September 5, 2018 feature

A neural network to extract knowledgeable snippets and documents

by Ingrid Fadelli , Tech Xplore

Every day, millions of articles are published on social media and other platforms, receiving a vast amounts of clicks and shares from users navigating the web. Many of these articles contain useful information that, if extracted, could be used to compile knowledge databases or to deliver knowledge retrieval and question answering services.

Researchers at the Chinese Academy of Sciences (CAS) have developed a convolutional neural network (CNN)-based model to extract knowledgeable snippets and annotate documents. Their method, outlined on a paper pre-published on arXiv, was found to perform better than existing tools, despite being trained for shorter periods of time.

In their paper, the researchers define the term "knowledgeable document" as "a document containing multiple knowledgeable snippets, which describe concepts, properties of entities, or the relations among entities." So far, most knowledge bases, such as YAGO or DBpedia, extract knowledge based on Wikipedia, WordNet, GeoNames, and other online resources. However, compared to social media platforms, these resources often contain limited and inflexible information.

"Another recent knowledge base, Probase, with 2.7 million concepts, was automatically harnessed from the so-far largest corpus, consisting of 326 million knowledgeable sentences extracted from 1.68 billion web pages," the researchers wrote in their paper. "However, these sentences are extracted only by the Hearst patterns. For extracting more knowledgeable snippets to construct more comprehensive knowledge bases, semantic-based methods are needed to complement the previous pattern-based ones."

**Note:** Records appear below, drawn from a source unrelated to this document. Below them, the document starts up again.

Lemma wf_new : wf new.
Proof. unfold wf. simpl. by rewrite items_new. Qed.

Lemma wf_knows c h i : wf c -> (h, i) ∈ items (indices c) -> get_hash (entries c) i = Some h.
Proof. unfold wf. intros Hc. rewrite Hc, elem_of_numbered. intros (e & _ & He & <-). rewrite Nat.sub_0_r in He. unfold get_hash. by rewrite He. Qed.

(** ** Positions in the table *)

Lemma find_index_spec t h i rest : items t ≡ₚ (h, i) :: rest -> i ∉ rest.*2 ->
  exists b, find_index t h i = Some (Some b) /\ slots t !! b = Some (h, i) /\ items_of (delete b (slots t)) ≡ₚ rest.
Proof.
  intros Hi Hr. unfold find_index. apply (find_once t h (fun j => Some (j =? i)%nat) (fun j => (j =? i)%nat) i rest Hi); [done|apply Nat.eqb_refl|].
  intros j Hj. apply Nat.eqb_neq. by intros ->.
Qed.

Lemma erase_index_spec t h i rest : items t ≡ₚ (h, i) :: rest -> i ∉ rest.*2 -> wp (erase_index t h i) (fun t' => items t' ≡ₚ rest).
Proof.
  intros Hi Hr. destruct (find_index_spec t h i rest Hi Hr) as (b & Hb & _ & Hd). unfold erase_index. rewrite Hb, some_bind. simpl.
  by apply items_remove.
Qed.

Lemma update_index_spec t h i j rest : items t ≡ₚ (h, i) :: rest -> i ∉ rest.*2 -> wp (update_index t h i j) (fun t' => items t' ≡ₚ (h, j) :: rest).
Proof.
  intros Hi Hr. destruct (find_index_spec t h i rest Hi Hr) as (b & Hb & Hs & Hd). unfold update_index. rewrite Hb, !some_bind. simpl.
  by eapply items_set.
Qed.

Lemma insert_bulk_spec t es : (len t + length es <= capacity t)%nat ->
  wp (insert_bulk t es) (fun t' => items t' ≡ₚ items t ++ numbered (len t) es /\ len t' = (len t + length es)%nat /\ (capacity t <= capacity t')%nat).
Proof.
  revert t. induction es as [|e es IH]; intros t Hc; cbn [insert_bulk length numbered] in *; [cbn; rewrite app_nil_r; split; [done|lia]|].
  apply wp_bind. eapply wp_mono; [apply items_insert_unique; right; lia|]. intros [t' b] (_ & Hi & Hcap).
  assert (Hl : len t' = S (len t)) by (rewrite !length_items, Hi; done).
  eapply wp_mono; [apply IH; lia|]. intros t'' (Hi' & Hl' & Hc'). rewrite Hl in *. split; [|lia]. rewrite Hi', Hi. simpl. apply Permutation_middle.
Qed.

Lemma insert_bulk_no_grow_spec t es : (len t + length es <= capacity t)%nat ->
  wp (insert_bulk_no_grow t es) (fun t' => items t' ≡ₚ items t ++ numbered (len t) es /\ len t' = (len t + length es)%nat /\ (capacity t <= capacity t')%nat).
Proof.
  intros Hc. unfold insert_bulk_no_grow, sub. apply wp_bind, wp_bind, wp_assert; [apply Nat.leb_le; lia|]. simpl.
  apply wp_bind, wp_assert; [apply Nat.leb_le; lia|]. by apply insert_bulk_spec.
Qed.

Lemma insert_bulk_fresh t es : items t = [] -> (length es <= capacity t)%nat ->
  wp (insert_bulk_no_grow t es) (fun t' => items t' ≡ₚ numbered 0 es /\ len t' = length es /\ (capacity t <= capacity t')%nat).
Proof.
  intros Hi Hc. assert (Hl : len t = 0%nat) by (by rewrite length_items, Hi). eapply wp_mono; [apply insert_bulk_no_grow_spec; lia|].
  intros t' (Hi' & Hl' & Hc'). by rewrite Hi, Hl in *.
Qed.

Lemma erase_each_spec t n es rest : items t ≡ₚ numbered n es ++ rest -> (forall i, i ∈ rest.*2 -> (i < n \/ n + length es <= i)%nat) ->
  wp (erase_each t n es) (fun t' => items t' ≡ₚ rest).
Proof.
  revert t n. induction es as [|e es IH]; intros t n Hi Hr; [done|]. cbn [erase_each numbered length] in *. apply wp_bind.
  eapply wp_mono; [apply (erase_index_spec _ _ _ (numbered (S n) es ++ rest)); [done|]|].
  - rewrite fmap_app, elem_of_app, numbered_bounds. intros [?|Hn]; [lia|]. specialize (Hr n Hn). lia.
  - intros t' Ht'. apply IH; [done|]. intros i Hin. specialize (Hr i Hin). lia.
Qed.

Lemma shift_each_spec t new old es rest : (new <= old)%nat -> items t ≡ₚ rest ++ numbered old es -> (forall i, i ∈ rest.*2 -> (i < new)%nat) ->
  wp (shift_each t new old es) (fun t' => items t' ≡ₚ rest ++ numbered new es).
Proof.
  revert t new old rest. induction es as [|e es IH]; intros t new old rest Hle Hi Hr; [done|]. cbn [shift_each numbered] in *. apply wp_bind.
  eapply wp_mono; [apply (update_index_spec _ _ _ new (rest ++ numbered (S old) es)); [by rewrite Hi, <- Permutation_middle|]|].
  - rewrite fmap_app, elem_of_app, numbered_bounds. intros [Hn|?]; [|lia]. specialize (Hr old Hn). lia.
  - intros t' Ht'. eapply wp_mono; [apply (IH _ _ _ (rest ++ [(hash e, new)])); [lia| |]|].
    + rewrite Ht', <- app_assoc. simpl. by rewrite Permutation_middle.
    + intros i. rewrite fmap_app, elem_of_app. intros [Hin|Hin]; [specialize (Hr i Hin); lia|]. apply list_elem_of_singleton in Hin as ->. simpl. lia.
    + intros t'' Ht''. rewrite Ht'', <- app_assoc. done.
Qed.

(** ** Shifting a range, bucket by bucket *)

(** No number is in two buckets. *)
Definition uniq (m : gmap nat (Z * nat)) : Prop := forall b b' h h' i, m !! b = Some (h, i) -> m !! b' = Some (h', i) -> b = b'.

Lemma uniq_items m : NoDup (items_of m).*2 -> uniq m.
Proof.
  intros Hn b b' h h' i Hb Hb'. destruct (decide (b = b')) as [|Hne]; [done|]. exfalso.
  rewrite (items_delete m b _ Hb), (items_delete (delete b m) b' (h', i)) in Hn by (by rewrite lookup_delete_ne).
  simpl in Hn. apply NoDup_cons in Hn as [Hn _]. apply Hn. constructor.
Qed.

Lemma nodup_numbered n es : NoDup (numbered n es).*2.
Proof.
  revert n. induction es as [|e es IH]; intros n; simpl; [constructor|]. apply NoDup_cons. split; [|done].
  rewrite numbered_bounds. lia.
Qed.

Lemma nodup_numbered_app n es k es' : (n + length es <= k)%nat -> NoDup (numbered n es ++ numbered k es').*2.
Proof.
  intros Hk. rewrite fmap_app. apply NoDup_app. split_and!; [apply nodup_numbered| |apply nodup_numbered].
  intros i. rewrite !numbered_bounds. lia.
Qed.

Knowledgeable snippets and articles could also be used to develop knowledge retrieval and question answering services. These services would, for instance, answer questions raised by users who are looking for help with a particular problem. With these applications in mind, the researchers at CAS set out to develop a CNN based model that can analyze the semantics of a document, determine whether it is knowledgeable or not, and extract knowledgeable snippets of information from it.

"Specifically, we propose SSNN, a joint CNN-based model, to understand the abstract concept of documents in different domains collaboratively and judge whether a document is knowledgeable or not," the researchers explain in their paper. "In more detail, the network structure of SSNN is 'low-level Sharing, high-level Splitting," in which the low-level layers are shared for different domains while the high-level layers beyond the CNN are trained separately to perceive the differences of different domains."

The model devised by the researchers offers an end-to-end solution to annotate documents that does not entail extensive and time-consuming feature engineering. They also developed manual features and trained a SVM classifier model to complete the task.

The researchers evaluated the effectiveness of their model on a dataset of real documents from three content domains on WeChat, a Chinese messaging, social media and mobile payment platform developed by Tencent. Their findings were very promising, with the SSNN performing consistently better than other CNN models, while saving time and memory consumption thanks to shorter and more efficient training processes.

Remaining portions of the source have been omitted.